Chinese study helps explain ice buildup
Updated: 2016-06-23 07:28
The buildup of ice on the wings and control surfaces of an aircraft flying through freezing rain has long been a major safety concern because it can lead to a crash. Now the phenomenon is getting a new look with a Chinese study published on Tuesday that helps explain why icing occurs.
The well-known culprit in ice formation-supercooled large water drops, or SLDs, with a diameter greater than 1,000 microns－can cause trouble with aircraft control or result in ice-clogged engines.
Safety officials are so concerned about SLDs that the US Federal Aviation Administration enacted new rules in November 2014 requiring that aircraft be able to handle such conditions safely.
Yet, despite the known dangers, significant knowledge gaps have remained.
Now, a research team from Shanghai Jiao Tong University has published the results of an investigation that pointed to a different icing mechanism at work than had been identified previously.
Led by Professor Liu Hong, the team worked in a closed-circuit wind tunnel with an SLD generator and a high-speed visualization system to study abnormal ice buildup on aircraft.
"The thermodynamic effect during the supercooled large droplet impact process has not received sufficient attention," Liu said. "We set out to fill certain knowledge gaps."
The paper was published in the journal Physics of Fluids in the US.
"The most critical significance of our model is that it reflects the heat transfer quantity generated from the thermodynamics of impact," Liu said. "Nowadays, understanding the mechanism of SLD icing has become a significant goal for researchers concerned with air travel safety. So that is our goal in building and testing the most robust model to date."

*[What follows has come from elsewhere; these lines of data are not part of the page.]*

(** X12. Outside NO_QUORUM, and OFFLINE seen from pod 0, [repair_cluster]
    makes no call and changes nothing, and its answer is fixed by the state:
    it returns [None] for the ONLINE family, OFFLINE and FINALIZING, raises the
    retry-later sentinel without delay for OFFLINE_UNCERTAIN,
    NO_QUORUM_UNCERTAIN and UNKNOWN, and raises the permanent-failure sentinel
    for SPLIT_BRAIN, SPLIT_BRAIN_UNCERTAIN, INVALID and INITIALIZING. *)
Theorem repair_cluster_idle (pod : MySQLPod) (diag : ClusterDiagnostic) (w : World) :
  diag_status diag ≠ DIAG_CLUSTER_NO_QUORUM →
  (diag_status diag = DIAG_CLUSTER_OFFLINE → pod_index pod ≠ 0) →
  (repair_cluster K pod diag w).2 = w
  ∧ match (repair_cluster K pod diag w).1 with
    | Ok v => v = VNone ∧ diag_status diag ∈ settled_states
    | Raise (TemporaryError _ delay) =>
        delay = None ∧ diag_status diag ∈ waiting_states
    | Raise (PermanentError _) => diag_status diag ∈ hopeless_states
    | Raise _ => False
    end.
Proof.
  intros Hq Ho. unfold repair_cluster.
  destruct (diag_status diag) eqn:Hs; try done.
  all: try (cbn; split; [done|]; try (split; [done|]);
            unfold settled_states, waiting_states, hopeless_states;
            rewrite !elem_of_cons; by auto 10).
  specialize (Ho eq_refl). apply Z.eqb_neq in Ho. rewrite Ho. cbn.
  split; [done|]. split; [done|].
  unfold settled_states. rewrite !elem_of_cons. by auto 10.
Qed.

(** X13. For every state other than INITIALIZING and the ONLINE family,
    [on_pod_created] never returns normally: it hands the probed diagnostic
    to [repair_cluster] and, when that returns, raises the retry-later
    sentinel with delay 3 naming the state. *)
Theorem on_pod_created_repair (pod : MySQLPod) (w w1 : World) (diag : ClusterDiagnostic) :
  probe_status K w = (Ok diag, w1) →
  status_in (Some (diag_status diag)) created_states = false →
  is_raise (on_pod_created K cluster pod w).1 = true
  ∧ ∀ v w2, repair_cluster K pod diag w1 = (Ok v, w2) →
      on_pod_created K cluster pod w
      = (Raise (TemporaryError
                  ("Cluster repair from state " ++ status_str (diag_status diag)
                   ++ " attempted") (Some 3)), w2).
Proof.
  intros Hp Hs.
  assert (Hstep : on_pod_created K cluster pod w
    = (repair_cluster K pod diag ;;;
       raise (TemporaryError
                ("Cluster repair from state " ++ status_str (diag_status diag)
                 ++ " attempted") (Some 3))) w1).
  { unfold on_pod_created, bind at 1. rewrite Hp.
    destruct (diag_status diag); try reflexivity; discriminate Hs. }
  rewrite Hstep. unfold bind.
  destruct (repair_cluster K pod diag w1) as [[v|e] w2]; split; try done.
  by intros v' w2' [= <- <-].
Qed.

(** X14. When the probe reports a state that [repair_cluster] only answers
    with an exception, [on_pod_restarted] stops there: it raises and the
    probe's calls are the only ones made, so the pod is not reconciled. *)
Theorem on_pod_restarted_stops (pod : MySQLPod) (w w1 : World) (diag : ClusterDiagnostic) :
  probe_status K w = (Ok diag, w1) →
  status_in (Some (diag_status diag)) (waiting_states ++ hopeless_states) = true →
  is_raise (on_pod_restarted K cluster pod w).1 = true
  ∧ (on_pod_restarted K cluster pod w).2 = w1.
Proof.
  intros Hp Hs.
  change (wp (on_pod_restarted K cluster pod) (λ r w', is_raise r = true ∧ w' = w1) w).
  unfold on_pod_restarted. apply wp_bind. unfold wp at 1. rewrite Hp. cbn [fst snd].
  apply wp_bind.
  destruct (diag_status diag) eqn:Hd; try discriminate Hs;
    unfold repair_cluster; rewrite Hd; by repeat wp_step.
Qed.

End Rebooting.

Lemma repair_cluster_idle_witness :
  diag_status (sample_diag DIAG_CLUSTER_OFFLINE) ≠ DIAG_CLUSTER_NO_QUORUM ∧
  (repair_cluster (K_reporting DIAG_CLUSTER_OFFLINE) pod1
     (sample_diag DIAG_CLUSTER_OFFLINE) empty_world).2 = empty_world.
Proof.
  split; [discriminate|].
  apply (repair_cluster_idle (K_reporting DIAG_CLUSTER_OFFLINE) pod1
           (sample_diag DIAG_CLUSTER_OFFLINE) empty_world); [discriminate|].
  intros _. discriminate.
Defined.

Lemma on_pod_created_repair_witness :
  status_in (Some (diag_status (sample_diag DIAG_CLUSTER_FINALIZING))) created_states
  = false ∧
  is_raise (on_pod_created (K_reporting DIAG_CLUSTER_FINALIZING)
              (sample_cluster false None) pod1 empty_world).1 = true.
Proof.
  split; [reflexivity|].
  eapply (on_pod_created_repair (K_reporting DIAG_CLUSTER_FINALIZING)
            (sample_cluster false None) pod1 empty_world); reflexivity.
Defined.

Lemma on_pod_restarted_stops_witness :
  status_in (Some (diag_status (sample_diag DIAG_CLUSTER_SPLIT_BRAIN)))
    (waiting_states ++ hopeless_states) = true ∧
  is_raise (on_pod_restarted (K_reporting DIAG_CLUSTER_SPLIT_BRAIN)
              (sample_cluster false None) pod1 empty_world).1 = true.
Proof.
  split; [reflexivity|].
  eapply (on_pod_restarted_stops (K_reporting DIAG_CLUSTER_SPLIT_BRAIN)
            (sample_cluster false None) pod1 empty_world); reflexivity.
Defined.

Test conditions for Liu's Shanghai Icing Wind Tunnel experiments reproduced the meteorological conditions that might be encountered in flight, as well as realistic variable droplet velocities and temperatures.
By reproducing the impingement phenomenon in the lab, researchers observed rapid freezing characteristics in droplets that had diameters of 400, 800 and 1,300 microns.
The results may be used to more closely characterize meteorological conditions to help pilots manage flights safely when they encounter freezing rain and SLD-forming conditions, they said.
"Our results indicate that the droplet size is a critical factor influencing the supercooled heat exchange and effective heat transfer duration," Liu said.